## What you need to do
Set down each entry again exactly as written.

=== Section Start ===

(* ===== verification/Api.v ===== *)
(** * The REST API ([internal/api/])

    Responses, the authentication middleware, the handlers and the router.  A handler is a
    program that answers a response. *)

From S2P Require Import Prelude Prog Model Services Sim Storage Queue Strconv Rfc3339 Json JsonText.
From S2P Require Import Events Scheduler.

Local Open Scope string_scope.
Local Open Scope go_scope.
Local Open Scope list_scope.

(** ** Requests and responses ([response.go]) *)

Definition StatusOK : Z := 200.
Definition StatusCreated : Z := 201.
Definition StatusBadRequest : Z := 400.
Definition StatusUnauthorized : Z := 401.
Definition StatusNotFound : Z := 404.
Definition StatusConflict : Z := 409.
Definition StatusInternalServerError : Z := 500.
Definition StatusServiceUnavailable : Z := 503.

Record Pagination := MkPagination {
  p_Page : Z;
  p_Limit : Z;
  p_Total : Z;
  p_TotalPages : Z
}.

(** The Go values the handlers encode. *)
Inductive Data :=
| DJob (job : Job)
| DPaginatedResponse (data : list Job) (pagination : Pagination)
| DErrorResponse (error : string)
| DStrings (m : gmap string string)
| DCounts (m : gmap string Z)
| DQueues (m : gmap string (gmap string Z))
| DReady (status : string) (ready db : bool).

Record Response := MkResponse {
  resp_ContentType : string;
  resp_Status : Z;
  resp_Body : Data
}.

Definition writeJSON (status : Z) (data : Data) : Response :=
  MkResponse "application/json" status data.

Definition writeError (status : Z) (msg : string) : Response :=
  writeJSON status (DErrorResponse msg).

(** What the handlers read of an [*http.Request]: the header and query getters, the path
    parameters, and the body, which [CreateJob] decodes into a [CreateJobRequest]. *)
Record CreateJobRequest := MkCreateJobRequest {
  req_Queue : string;
  req_Type : string;
  req_Payload : option string;
  req_MaxRetries : option Z;
  req_RunAt : option string
}.

Record Request := MkRequest {
  r_Header : string -> string;
  r_Query : string -> string;
  r_URLParam : string -> string;
  r_Body : string
}.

=== Section End ===

## Reply to the task
(* ===== verification/Api.v ===== *)
(** * The REST API ([internal/api/])

    Responses, the authentication middleware, the handlers and the router.  A handler is a
    program that answers a response. *)

From S2P Require Import Prelude Prog Model Services Sim Storage Queue Strconv Rfc3339 Json JsonText.
From S2P Require Import Events Scheduler.

Local Open Scope string_scope.
Local Open Scope go_scope.
Local Open Scope list_scope.

(** ** Requests and responses ([response.go]) *)

Definition StatusOK : Z := 200.
Definition StatusCreated : Z := 201.
Definition StatusBadRequest : Z := 400.
Definition StatusUnauthorized : Z := 401.
Definition StatusNotFound : Z := 404.
Definition StatusConflict : Z := 409.
Definition StatusInternalServerError : Z := 500.
Definition StatusServiceUnavailable : Z := 503.

Record Pagination := MkPagination {
  p_Page : Z;
  p_Limit : Z;
  p_Total : Z;
  p_TotalPages : Z
}.

(** The Go values the handlers encode. *)
Inductive Data :=
| DJob (job : Job)
| DPaginatedResponse (data : list Job) (pagination : Pagination)
| DErrorResponse (error : string)
| DStrings (m : gmap string string)
| DCounts (m : gmap string Z)
| DQueues (m : gmap string (gmap string Z))
| DReady (status : string) (ready db : bool).

Record Response := MkResponse {
  resp_ContentType : string;
  resp_Status : Z;
  resp_Body : Data
}.

Definition writeJSON (status : Z) (data : Data) : Response :=
  MkResponse "application/json" status data.

Definition writeError (status : Z) (msg : string) : Response :=
  writeJSON status (DErrorResponse msg).

(** What the handlers read of an [*http.Request]: the header and query getters, the path
    parameters, and the body, which [CreateJob] decodes into a [CreateJobRequest]. *)
Record CreateJobRequest := MkCreateJobRequest {
  req_Queue : string;
  req_Type : string;
  req_Payload : option string;
  req_MaxRetries : option Z;
  req_RunAt : option string
}.

Record Request := MkRequest {
  r_Header : string -> string;
  r_Query : string -> string;
  r_URLParam : string -> string;
  r_Body : string
}.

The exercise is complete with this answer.